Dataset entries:
Start of Block

Lemma row_events fs : forall i params q,
  current_field_counter params = i -> 1 <= i -> i + Z.of_nat (length fs) < 2 ^ 31 ->
  (forall f, column i fs (real_time_field ip) = Some f -> time_ok f) ->
  rfold (csv_event g_quark_from_string atof_u64 OBJ_ID_NUM ip) ((field_event <$> fs) ++ [Row CSV_LF]) (params, q) =
    Ok (set_field_counter 1 (set_got (already_got_req params || in_reach fs i (obj_id_field ip)) params),
        csv_fields i fs q).
Proof.
  induction fs as [|f fs IH]; intros i params q Hi H1 Hlen Hts; cbn [fmap list_fmap app rfold].
  - cbn [csv_event rbind]. rewrite in_reach_nil. do 2 f_equal. unfold csv_cb2, set_got, set_field_counter. cbn. f_equal.
    by rewrite orb_false_r.
  - cbn [length] in Hlen. cbn [csv_event]. unfold csv_cb1. rewrite Hi.
    assert (Hts' : forall g, column (i + 1) fs (real_time_field ip) = Some g -> time_ok g).
    { intros g Hg. apply Hts. rewrite column_cons. destruct (Z.eqb_spec i (real_time_field ip)) as [->|]; [|done].
      unfold column in Hg. destruct (Z.leb_spec (real_time_field ip + 1) (real_time_field ip)); [lia|done]. }
    assert (Hi32 : i32 (i + 1) = i + 1) by (unfold i32; rewrite swrap_small; lia).
    cbn [csv_fields]. unfold csv_field at 1. rewrite in_reach_cons. unfold field_event at 1. cbv iota.
    destruct (Z.eqb_spec i (obj_id_field ip)) as [_|_]; [|destruct (Z.eqb_spec i (real_time_field ip)) as [Ei|_];
      [|destruct (i =? op_field ip); [|destruct (i =? obj_size_field ip)]]].
    2: { assert (Ht : time_ok f) by (apply Hts; by rewrite column_cons, (proj2 (Z.eqb_eq _ _) Ei)).
      unfold time_ok in Ht. cbv zeta. rewrite (proj2 (Z.ltb_lt _ _) Ht). cbn [cassert rbind].
      rewrite Hi32. rewrite (IH (i + 1)) by (done || lia). by destruct params. }
    all: cbn [rbind]; rewrite Hi32; rewrite (IH (i + 1)) by (done || lia); try by destruct params.
    destruct params; cbn. by destruct already_got_req.
Qed.

(** the columns that are read are distinct *)
Definition columns_ok : Prop :=
  obj_id_field ip <> real_time_field ip /\ obj_id_field ip <> op_field ip /\ obj_id_field ip <> obj_size_field ip /\
  real_time_field ip <> op_field ip /\ real_time_field ip <> obj_size_field ip /\ op_field ip <> obj_size_field ip.

Definition set_from {A} (set : A -> request -> request) (v : option A) (q : request) : request :=
  match v with Some s => set s q | None => q end.

Definition set_id (s : list Z) := set_req_obj_id (str_to_obj_id s).
Definition set_time (s : list Z) := set_req_real_time (atof_u64 (cstr s)).
Definition set_size (s : list Z) := set_req_obj_size (u64 (atoll (cstr s))).

Lemma column_past i fs c : c < i -> column i fs c = None.
Proof. intros H. unfold column. by rewrite (proj2 (Z.leb_gt _ _)). Qed.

End of Block

Description of the task: In the entries above, find the line holding "unfold time_ok in" and the line holding "obj_id_field ip <> real_time_field"; print both of them and every line between, exactly, and nothing else.

Answer to this problem:
      unfold time_ok in Ht. cbv zeta. rewrite (proj2 (Z.ltb_lt _ _) Ht). cbn [cassert rbind].
      rewrite Hi32. rewrite (IH (i + 1)) by (done || lia). by destruct params. }
    all: cbn [rbind]; rewrite Hi32; rewrite (IH (i + 1)) by (done || lia); try by destruct params.
    destruct params; cbn. by destruct already_got_req.
Qed.

(** the columns that are read are distinct *)
Definition columns_ok : Prop :=
  obj_id_field ip <> real_time_field ip /\ obj_id_field ip <> op_field ip /\ obj_id_field ip <> obj_size_field ip /\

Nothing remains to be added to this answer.